In the wake of Ham on Nye, radio host Steve Deace has some questions for science guy Nye:
1. You admitted during the debate you don’t know where human consciousness and intelligence comes from, yet several times you also urged the audience to maintain your viewpoint’s current status quo dominance of the culture for the good of society.
But if you don’t know where the consciousness and intelligence comes from that guides human affairs in the first place, how do you know that what your advocating for is what’s best for society? How do you know whether or not the source of your belief system is a benevolent or malevolent force? Not to mention if we don’t know where intelligence comes from, how do we even know we know what benevolent and malevolent means? If what you believe has led to some good in human society, how do you know that believing the God of the Bible is the source of consciousness and intelligence wouldn’t make for an even better society?
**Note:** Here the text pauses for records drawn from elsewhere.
Lemma aside_write path bytes : aside (atomic_write path bytes) (fun _ => True).
Proof.
  unfold atomic_write. eapply aside_bind with (P := fun _ => True).
  { destruct (path_parent path); [apply aside_fs|by apply aside_ret]. }
  intros _ _. eapply aside_bind; [apply aside_uuid|intros u _].
  do 4 (eapply aside_bind; [apply aside_fs|intros ? _]).
  destruct (path_parent path); [|by apply aside_ret].
  eapply aside_bind; [apply aside_try, aside_fs|intros res _]. by apply aside_ret.
Qed.

Lemma aside_nft args path : aside (nft_run (rc_nft r) args path) (fun out => is_success out = true).
Proof.
  intros w. unfold nft_run, mbind, io_bind, run_command.
  destruct (tools_succeed (w_log w) (nft_binary (rc_nft r)) (filter (fun a => is_empty a = false) args ++ [path]))
    as (out & err & ->); [by left|]. by eexists _, _.
Qed.

Lemma aside_owned args : aside (run_owned (rc_linux r) args) (fun _ => True).
Proof.
  intros w. unfold run_owned, mbind, io_bind, run_command.
  destruct (tools_succeed (w_log w) (ip_tool (rc_linux r)) args) as (out & err & ->); [by right|]. by eexists _, _.
Qed.

Lemma aside_addresses wan ms : forall added removed,
  aside (apply_addresses (rc_linux r) wan ms added removed) (fun _ => True).
Proof.
  induction ms as [|m ms IH]; intros added removed; cbn [apply_addresses]; [by apply aside_ret|].
  assert (Hlist : forall (k : list Ipv4Addr -> IO LinuxError bool), (forall l, aside (k l) (fun _ => True)) ->
    aside (interface_addresses (rc_linux r) wan ≫= k) (fun _ => True)).
  { intros k Hk. eapply aside_bind; [|intros l _; apply Hk]. unfold interface_addresses.
    eapply aside_bind with (Q := fun _ => True); [apply aside_owned|intros out _; by apply aside_ret]. }
  unfold ensure_addr, delete_addr_if_present.
  repeat case_match; try apply IH; (eapply aside_bind with (P := fun _ => True); [|by intros; apply IH]);
    apply aside_map_err, Hlist; intros l; case_match; try (by apply aside_ret);
    (eapply aside_bind; [apply aside_owned|by intros; apply aside_ret]).
Qed.

Lemma runs_aside {E A B} ids g e (m : IO E A) (k : A -> IO E B) P Q :
  aside m P -> (forall a, P a -> runs (ready ids g e) (k a) Q) -> runs (ready ids g e) (m ≫= k) Q.
Proof.
  intros Hm Hk w Hw. destruct (Hm w) as (a & w1 & Hrun & Hdb & HP). rewrite (bind_step _ _ _ _ _ Hrun).
  apply (Hk a HP). by eapply ready_db.
Qed.

Lemma runs_install ids g e opts rendered :
  0 <= g -> trim rendered <> "" ->
  runs (ready ids (g + 2) e) (install r opts rendered) (fun _ => ready ids g e).
Proof.
  intros Hg Hne. unfold install. replace (g + 2) with (g + 1 + 1) by lia. eapply runs_bind.
  { apply runs_map_err, runs_generation; [lia|done|by exists None]. }
  intros gen. eapply runs_aside; [apply aside_try, aside_write|]. intros ? (u & -> & _). cbn beta iota.
  eapply runs_aside; [apply aside_map_err, aside_nft|]. intros check ->. cbn [negb].
  eapply runs_bind; [apply runs_map_err, runs_generation; [done|done|by exists None]|]. intros gen'.
  destruct (apply_nft opts); [|by apply runs_ret].
  eapply runs_aside; [apply aside_map_err, aside_nft|]. intros applied ->. by apply runs_ret.
Qed.

Lemma runs_conclude ids opts ms rendered i :
  trim rendered <> "" -> (forall m, m ∈ ms -> id m ∈ ids) ->
  runs (ready ids 1 (Z.of_nat (length ms) + 1)) (conclude opts ms rendered i) (fun _ _ => True).
Proof.
  intros Hne Hi. unfold conclude. destruct (apply_nft opts && apply_linux opts).
  - set (on := filter _ ms). assert (Hlen : (length on <= length ms)%nat) by apply length_filter.
    intros w Hw. rewrite (bind_step now_utc _ w (env_now (w_log w)) (note EClock w)) by done.
    apply (ready_db _ _ _ w (note EClock w)) in Hw; [|done]. revert Hw. generalize (note EClock w).
    set (now := env_now (w_log w)). eapply runs_bind.
    { apply runs_map_err, (runs_generation ids 0); [done|done|].
      destruct (format_clock (w_log w)) as [s Hs]. exists (Some s). unfold format_optional_time, now. cbn.
      by rewrite Hs. }
    intros active. eapply runs_bind.
    { intros w1 Hw1. apply (runs_healths ids 0 on 1); [done|intros m [_ Hm]%list_elem_of_filter; auto|].
      eapply ready_less; [exact Hw1|lia]. }
    intros u. eapply runs_bind; [by apply runs_map_err, (runs_event ids 0 0)|]. intros ev. by apply runs_ret.
  - intros w Hw. apply (ready_less _ _ _ 1) in Hw; [|lia]. revert w Hw. eapply runs_bind.
    { by apply runs_map_err, (runs_event ids 1 0). }
    intros ev. by apply runs_ret.
Qed.

Lemma rendered_nonblank ms config table text : render_nftables ms config table = Ret text -> trim text <> "".
Proof.
  unfold render_nftables. destruct (validate_mappings ms config); [|done].
  destruct (out_collect _ _) as [fs|e|x]; cbn; [|done..]. intros [= <-]. apply trim_nonblank; [done|]. reflexivity.
Qed.

(** The stored mappings, and the plan without entries. *)
Lemma backend_column row m : row_to_mapping row = Ok m -> r_backend row = wire (backend m).
Proof. unfold row_to_mapping. intros Hr. res_inv. simplify_eq. by apply enum_from_string_Ok. Qed.

Lemma stored_mappings db : seq_inv c db -> Forall (fun row => r_backend row = wire Nft) (db_mappings db) ->
  exists ms, collect row_to_mapping (merge_sort row_le (db_mappings db)) = Ok ms /\
    validate_mappings ms c = Ok tt /\ Forall (fun m => backend m = Nft /\ id m ∈ r_id <$> db_mappings db) ms /\
    length ms = length (db_mappings db).
Proof.
  intros Hinv Hb. destruct (seq_inv_validates c db Hinv) as (ms & Hms & Hv). exists ms. split_and!; [done|done| |].
  - apply collect_Ok in Hms. apply Forall_forall. intros m (i & Hi)%list_elem_of_lookup.
    destruct (Forall2_lookup_r _ _ _ _ _ Hms Hi) as (row & Hrow & Hm). apply list_elem_of_lookup_2 in Hrow.
    rewrite merge_sort_Permutation in Hrow. split.
    + rewrite Forall_forall in Hb. specialize (Hb row Hrow). rewrite (backend_column row m Hm) in Hb.
      destruct (backend m); [done|by vm_compute in Hb..].
    + destruct (si_valid _ _ Hinv row Hrow) as (m' & Hm' & _ & E). assert (m = m') as -> by congruence. rewrite E.
      by apply list_elem_of_fmap_2.
  - apply collect_Ok, Forall2_length in Hms. rewrite <- Hms. apply Permutation_length, merge_sort_Permutation.
Qed.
If you don’t know where consciousness or intelligence comes from, when do you know you’re right and when do you know you’re wrong? Furthermore, how do you know whether or not everything you believe is really a lie? Perhaps we don’t even exist, and you’re unconscious now like in the Matrix, and what you think is reality is not? More.
Scientism, the point of view that Nye, should espouse, if he knows what is good for him in he company he keeps, holds that we have evolved so as not to understand that we are unconscious beings; that is just an illusion that spreads our selfish genes, as are all moral insights and beliefs about free will.
The view that everyone’s consciousness is an illusion doesn’t mean that no one rules; it means that whoever gets to the top does. Period. Scientism is to science what egotism is to ego.
And if Nye, or readers, have any doubts about that, recall that new research claims little or no difference between humans and animals.
That used to be a joke, a satirist’s point. Now it’s not. Which matters for civil liberties and a number of other questions.
The interesting thing is, as I have been recording in Science Fictions, the underlying naturalism (materialism) is actually seriously corroding the sciences. The multiverse is, of course, a good example of the trend, so is origin of life.